WORK TASK:
All lines from the entries below that contain the string "loop" should be copied out.

Dataset records
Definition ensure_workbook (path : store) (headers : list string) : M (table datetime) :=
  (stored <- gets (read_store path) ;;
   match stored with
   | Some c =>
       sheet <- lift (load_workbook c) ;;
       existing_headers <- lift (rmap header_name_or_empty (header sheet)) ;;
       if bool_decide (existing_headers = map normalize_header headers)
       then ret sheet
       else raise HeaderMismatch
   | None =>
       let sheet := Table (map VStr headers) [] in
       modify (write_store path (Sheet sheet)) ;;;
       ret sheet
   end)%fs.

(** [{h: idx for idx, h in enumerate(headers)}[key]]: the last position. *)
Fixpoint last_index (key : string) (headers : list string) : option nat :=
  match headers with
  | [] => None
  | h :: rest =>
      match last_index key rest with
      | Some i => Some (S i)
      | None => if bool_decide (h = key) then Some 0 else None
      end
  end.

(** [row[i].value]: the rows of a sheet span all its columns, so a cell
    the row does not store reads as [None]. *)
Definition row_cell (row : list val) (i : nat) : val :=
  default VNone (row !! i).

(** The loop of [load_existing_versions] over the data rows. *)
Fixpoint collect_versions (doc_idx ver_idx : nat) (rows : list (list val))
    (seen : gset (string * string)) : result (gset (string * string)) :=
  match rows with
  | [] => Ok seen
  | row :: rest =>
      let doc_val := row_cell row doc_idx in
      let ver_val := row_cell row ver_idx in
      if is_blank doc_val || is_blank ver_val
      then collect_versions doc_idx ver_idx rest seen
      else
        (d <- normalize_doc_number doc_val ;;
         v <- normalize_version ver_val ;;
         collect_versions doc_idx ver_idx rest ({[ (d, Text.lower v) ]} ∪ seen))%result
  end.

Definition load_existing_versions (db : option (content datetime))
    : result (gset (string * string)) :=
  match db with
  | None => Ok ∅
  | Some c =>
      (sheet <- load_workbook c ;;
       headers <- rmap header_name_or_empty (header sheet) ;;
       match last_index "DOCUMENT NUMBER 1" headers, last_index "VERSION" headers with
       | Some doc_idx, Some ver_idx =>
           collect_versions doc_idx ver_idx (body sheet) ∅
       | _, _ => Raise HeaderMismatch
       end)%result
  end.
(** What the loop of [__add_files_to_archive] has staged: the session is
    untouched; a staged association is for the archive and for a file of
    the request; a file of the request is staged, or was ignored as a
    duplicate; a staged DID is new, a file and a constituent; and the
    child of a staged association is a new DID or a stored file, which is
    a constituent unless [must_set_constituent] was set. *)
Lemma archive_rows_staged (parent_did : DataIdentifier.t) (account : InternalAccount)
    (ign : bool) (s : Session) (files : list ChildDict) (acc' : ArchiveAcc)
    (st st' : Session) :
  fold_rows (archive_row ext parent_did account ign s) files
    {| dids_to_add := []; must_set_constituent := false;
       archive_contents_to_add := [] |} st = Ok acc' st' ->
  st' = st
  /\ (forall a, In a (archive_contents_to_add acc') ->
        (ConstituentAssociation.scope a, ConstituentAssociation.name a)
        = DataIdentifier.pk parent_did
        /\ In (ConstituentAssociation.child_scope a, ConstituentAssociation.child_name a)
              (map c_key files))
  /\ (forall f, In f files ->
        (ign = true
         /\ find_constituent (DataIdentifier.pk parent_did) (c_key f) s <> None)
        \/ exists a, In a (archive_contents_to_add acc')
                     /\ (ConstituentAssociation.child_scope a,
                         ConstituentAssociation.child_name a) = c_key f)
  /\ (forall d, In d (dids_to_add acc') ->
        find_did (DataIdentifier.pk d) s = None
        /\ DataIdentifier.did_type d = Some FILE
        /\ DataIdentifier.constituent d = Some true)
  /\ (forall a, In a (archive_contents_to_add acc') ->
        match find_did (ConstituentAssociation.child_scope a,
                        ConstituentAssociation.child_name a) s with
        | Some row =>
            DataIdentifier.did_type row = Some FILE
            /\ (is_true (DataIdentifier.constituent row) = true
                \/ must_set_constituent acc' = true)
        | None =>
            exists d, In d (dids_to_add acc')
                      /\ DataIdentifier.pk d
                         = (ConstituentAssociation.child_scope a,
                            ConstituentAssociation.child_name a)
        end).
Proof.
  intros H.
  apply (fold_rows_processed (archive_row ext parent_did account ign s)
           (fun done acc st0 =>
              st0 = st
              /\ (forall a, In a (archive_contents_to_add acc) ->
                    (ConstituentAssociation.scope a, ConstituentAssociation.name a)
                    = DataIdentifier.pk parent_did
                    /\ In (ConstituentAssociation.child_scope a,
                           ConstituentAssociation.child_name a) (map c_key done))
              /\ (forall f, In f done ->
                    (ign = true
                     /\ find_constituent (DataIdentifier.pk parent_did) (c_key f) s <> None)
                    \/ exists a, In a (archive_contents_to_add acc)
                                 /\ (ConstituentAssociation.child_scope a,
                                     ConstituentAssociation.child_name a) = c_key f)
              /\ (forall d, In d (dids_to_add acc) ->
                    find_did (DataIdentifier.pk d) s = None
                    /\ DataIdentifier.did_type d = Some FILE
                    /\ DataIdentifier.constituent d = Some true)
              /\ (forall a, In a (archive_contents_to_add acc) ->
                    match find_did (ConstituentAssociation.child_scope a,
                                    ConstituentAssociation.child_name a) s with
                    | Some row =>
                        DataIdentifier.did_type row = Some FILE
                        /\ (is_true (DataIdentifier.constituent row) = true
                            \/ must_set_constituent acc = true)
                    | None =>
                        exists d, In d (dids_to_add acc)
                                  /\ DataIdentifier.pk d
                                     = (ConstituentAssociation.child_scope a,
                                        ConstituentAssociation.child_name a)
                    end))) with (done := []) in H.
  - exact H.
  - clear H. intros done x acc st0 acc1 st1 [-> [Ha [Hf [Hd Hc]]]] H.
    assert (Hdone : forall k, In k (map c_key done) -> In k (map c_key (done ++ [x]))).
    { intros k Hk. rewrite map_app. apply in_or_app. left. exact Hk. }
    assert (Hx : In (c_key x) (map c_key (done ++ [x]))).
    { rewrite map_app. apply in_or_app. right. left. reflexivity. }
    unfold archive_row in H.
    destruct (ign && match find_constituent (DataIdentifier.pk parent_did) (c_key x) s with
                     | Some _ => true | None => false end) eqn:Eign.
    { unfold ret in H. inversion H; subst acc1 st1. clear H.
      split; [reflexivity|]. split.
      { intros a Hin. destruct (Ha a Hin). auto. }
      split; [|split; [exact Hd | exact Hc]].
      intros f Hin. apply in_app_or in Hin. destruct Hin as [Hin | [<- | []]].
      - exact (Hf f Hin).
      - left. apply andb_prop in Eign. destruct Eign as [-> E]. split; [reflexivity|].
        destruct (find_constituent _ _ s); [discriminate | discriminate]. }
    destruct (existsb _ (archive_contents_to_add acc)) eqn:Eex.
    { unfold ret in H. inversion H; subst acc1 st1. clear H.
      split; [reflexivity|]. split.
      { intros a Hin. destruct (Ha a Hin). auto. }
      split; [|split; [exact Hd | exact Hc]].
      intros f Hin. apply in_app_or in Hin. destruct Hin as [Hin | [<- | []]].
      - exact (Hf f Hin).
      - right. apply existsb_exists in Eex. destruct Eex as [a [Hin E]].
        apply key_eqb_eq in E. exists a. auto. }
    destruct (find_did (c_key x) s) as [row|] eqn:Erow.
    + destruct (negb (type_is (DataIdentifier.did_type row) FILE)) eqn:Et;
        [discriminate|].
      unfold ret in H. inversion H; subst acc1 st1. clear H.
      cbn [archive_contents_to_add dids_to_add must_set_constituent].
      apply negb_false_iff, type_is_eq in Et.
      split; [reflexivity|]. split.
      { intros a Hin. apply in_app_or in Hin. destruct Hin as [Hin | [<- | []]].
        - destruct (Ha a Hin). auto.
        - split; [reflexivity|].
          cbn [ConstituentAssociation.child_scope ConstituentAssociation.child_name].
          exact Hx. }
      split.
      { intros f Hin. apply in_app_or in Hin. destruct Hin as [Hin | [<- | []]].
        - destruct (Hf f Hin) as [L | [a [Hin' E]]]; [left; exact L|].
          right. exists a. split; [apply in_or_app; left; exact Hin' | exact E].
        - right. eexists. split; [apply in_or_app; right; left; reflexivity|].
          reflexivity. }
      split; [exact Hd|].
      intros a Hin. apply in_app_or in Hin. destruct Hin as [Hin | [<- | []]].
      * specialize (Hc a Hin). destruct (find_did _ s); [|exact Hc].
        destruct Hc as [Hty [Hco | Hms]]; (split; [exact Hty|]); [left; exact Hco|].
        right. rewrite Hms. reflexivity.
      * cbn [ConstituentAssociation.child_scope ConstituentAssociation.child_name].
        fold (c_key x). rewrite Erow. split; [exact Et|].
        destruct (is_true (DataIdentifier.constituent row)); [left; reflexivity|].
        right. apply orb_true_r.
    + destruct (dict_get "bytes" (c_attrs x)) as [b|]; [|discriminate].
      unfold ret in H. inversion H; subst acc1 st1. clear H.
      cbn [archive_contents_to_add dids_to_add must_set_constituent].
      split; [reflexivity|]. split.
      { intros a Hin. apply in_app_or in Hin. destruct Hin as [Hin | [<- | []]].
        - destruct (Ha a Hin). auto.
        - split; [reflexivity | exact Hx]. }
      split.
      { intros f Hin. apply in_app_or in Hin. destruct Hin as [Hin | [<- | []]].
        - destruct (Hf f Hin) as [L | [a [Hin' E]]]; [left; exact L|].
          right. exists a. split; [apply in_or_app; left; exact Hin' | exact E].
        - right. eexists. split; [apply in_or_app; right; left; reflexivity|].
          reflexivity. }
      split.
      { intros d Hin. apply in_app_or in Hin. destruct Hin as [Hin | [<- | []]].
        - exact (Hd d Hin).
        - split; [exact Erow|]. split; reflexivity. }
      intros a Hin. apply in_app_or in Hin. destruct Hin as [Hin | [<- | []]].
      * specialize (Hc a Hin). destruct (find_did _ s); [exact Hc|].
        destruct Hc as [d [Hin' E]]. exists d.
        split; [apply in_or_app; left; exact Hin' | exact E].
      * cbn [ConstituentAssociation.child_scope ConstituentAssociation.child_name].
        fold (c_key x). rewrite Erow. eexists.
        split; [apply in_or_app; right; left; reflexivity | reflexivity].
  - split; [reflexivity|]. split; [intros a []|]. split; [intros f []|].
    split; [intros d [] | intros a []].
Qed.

OUTPUT BELOW:
(** The loop of [load_existing_versions] over the data rows. *)
(** What the loop of [__add_files_to_archive] has staged: the session is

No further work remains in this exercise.